The VarioPrint 140 series, which comprises the VarioPrint 115, 130 and 140, will begin shipping in July, with pricing starting from around £35,000 for an entry level machine.
Wayne Barlow, Canon head of graphics & communications business group, industrial print solutions, said the 140 series represents the ongoing development of its monochrome technology, initiated in 2012.
“I think we are the only manufacturer that is reinvesting in monochrome technology. This is a statement of the development and investment we are putting into the technology,” he said.
The new VarioPrint 140 runs at 143ipm (A4) in both simplex and duplex modes, which Canon said makes it the fastest printer in its light and mid-volume production segments and doubles the productivity over the 135, which will now be phased out. The 115 and 130 run at 117ipm and 133ipm respectively. All three machines in the series are rated for print volumes of up to 800,000 images per month, more than double the capabilities 135 series could reach.
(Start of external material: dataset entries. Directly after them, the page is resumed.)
Lemma handle_response_ok_eq d w rest st :
  dest_ok d -> rows_ok (queue w) ->
  handle_response_ok debug d w rest st =
    Done (mark_as_active (next_items d w) (delete_all_active_requests_for d w),
          if decide (next_items d w = []) then rest else rest ++ [(d, (next_items d w).*2)],
          if decide (next_items d w = []) then delete d st else st).
Proof.
  intros Hd Hq. unfold handle_response_ok.
  rewrite queued_requests_ok; [|done|by rewrite delete_active_queue].
  assert (rows_for servernameevent_data d (delete_all_active_requests_for d w)
          = rows_for servernameevent_data d w) as ->.
  { rewrite !rows_for_filter. by rewrite delete_active_queue. }
  cbn [mbind outcome_bind]. fold (next_items d w).
  destruct (decide (next_items d w = [])) as [Hn|Hn].
  - rewrite decide_False by auto. by rewrite Hn.
  - rewrite decide_True by done. rewrite send_events_ok; [done|]. by destruct (next_items d w).
Qed.

(** The next batch becomes active and leaves the queue. *)
Lemma respond_ok_rows d w :
  dest_ok d -> rows_ok (queue w) ->
  let w' := mark_as_active (next_items d w) (delete_all_active_requests_for d w) in
  rows_for servercurrentevent_data d w' = take DEQUEUE_LIMIT (rows_for servernameevent_data d w) /\
  rows_for servernameevent_data d w' = drop DEQUEUE_LIMIT (rows_for servernameevent_data d w).
Proof.
  intros Hd Hq w'. set (l := rows_for servernameevent_data d w).
  assert (NoDup l.*1) as Hn by apply rows_for_NoDup. pose proof (rows_for_sorted servernameevent_data d w) as Hs.
  fold l in Hs. rewrite <- (take_drop DEQUEUE_LIMIT l) in Hn, Hs. rewrite fmap_app, NoDup_app in Hn.
  destruct Hn as (Hn1 & Hn2 & Hn3). apply StronglySorted_app in Hs as (_ & Hs1 & Hs2).
  assert ((next_items d w).*1 = (take DEQUEUE_LIMIT l).*1) as Hkeys.
  { unfold next_items. fold l. rewrite <- list_fmap_compose. by apply list_fmap_ext. }
  destruct (mark_as_active_maps (next_items d w) (delete_all_active_requests_for d w)) as (Mq & Ma & Mm & _).
  fold w' in Mq, Ma, Mm. rewrite Hkeys in *. rewrite delete_active_queue in Mq.
  assert (forall k v, (k, v) ∈ l -> get_prefix d `prefix_of` k /\ queue w !! k = Some v) as Hl
    by (intros k v; apply rows_for_elem).
  assert (forall k v, (k, v) ∈ take DEQUEUE_LIMIT l -> active w' !! k = Some v) as Htake.
  { intros k v Hin. destruct (Hl k v (elem_of_take_elem _ _ _ Hin)) as [Hp Hk].
    assert (k <> []) by (destruct (Hq k v Hk) as (? & ? & ?%parse_key); naive_solver).
    destruct (Mm k) as (e & He & ->); [by apply (list_elem_of_fmap_2 fst) in Hin|done|].
    apply list_elem_of_fmap in He as ([k' v'] & [= -> ->] & Hin').
    pose proof (NoDup_fmap_fst_unique _ _ _ _ Hn1 Hin Hin') as [= <-].
    f_equal. eapply parse_value, (rows_for_parse servernameevent_data d w (k', v)); [done|done|].
    by eapply elem_of_take_elem. }
  split; (apply rows_for_unique; [done|done|]); intros k v.
  - split; [intros Hin; split; [by destruct (Hl k v (elem_of_take_elem _ _ _ Hin))|by apply Htake]|].
    intros [Hp Hk]. destruct (decide (k ∈ (take DEQUEUE_LIMIT l).*1)) as [Hin|Hin].
    + apply list_elem_of_fmap in Hin as ([k' v'] & -> & Hin). cbn in *. rewrite (Htake _ _ Hin) in Hk. by injection Hk as <-.
    + rewrite Ma in Hk by by left. by apply delete_active_rows in Hk as [_ ?].
  - rewrite Mq. split.
    + intros Hin. destruct (Hl k v) as [Hp Hk]; [rewrite <- (take_drop DEQUEUE_LIMIT l); set_solver|].
      split; [done|]. rewrite decide_False; [done|]. intros [Hin' _].
      by apply (Hn2 k); [|apply (list_elem_of_fmap_2 fst) in Hin].
    + intros [Hp Hk]. case_decide as Hd'; [done|]. assert ((k, v) ∈ l) as Hin by by apply rows_for_elem.
      rewrite <- (take_drop DEQUEUE_LIMIT l) in Hin. apply elem_of_app in Hin as [Hin|?]; [|done].
      exfalso. apply Hd'. split; [by apply (list_elem_of_fmap_2 fst) in Hin|].
      destruct (Hq k v Hk) as (? & ? & ?%parse_key). naive_solver.
Qed.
The machines have a maximum resolution of 600×2,400dpi resolution and take plain, coated, textured and carbonless substrates of between 50gsm and 300gsm at a maximum size of 320x490mm.
Barlow said: “I would say that there are significant speed differences and throughput differences, from 350,000 copies to 800,000 copies per month, so from a productivity point of view that is significant.”
They also incorporate Canon’s Océ Prismasync 5 controller, which uses remote printer driver technology to enable production planning and job scheduling up to eight hours in advance. Prismasync uses an embedded JDF/JMF interface and has a configurable user interface that allows for audit logging and has back-up capabilities. Barlow highlighted its new remote manager that can be accessed via smartphone, allowing for the monitoring of jobs outside of the print room.
The printers can also be configured with a number of in-line finishing options, including stapling, saddle-stitching, folding, die-punching, inserting, ring-binding and high-capacity stacking, along with an SDD BLM300C bookletmaker, designed for use with Canon’s mono cutsheet printers.
Canon also emphasised the machine’s “no ozone” capabilities, which it said underlines its sustainable positioning in the market.
Barlow said: “We found that the environmental aspects of the device have been really important to us in both corporate and government facilities because of the sustainability.
“If you look at it from a footprint point of view, there is no ozone so users are in a pleasant, cleaner, odourless environment with less heat and most parts can be recycled.”
Last April, Canon extended its Océ VarioPrint i-Series portfolio with the launch of the Océ VarioPrint i200, a 200ppm sheetfed inkjet press. It hailed last months’ Fespa wide-format expo as its most important ever.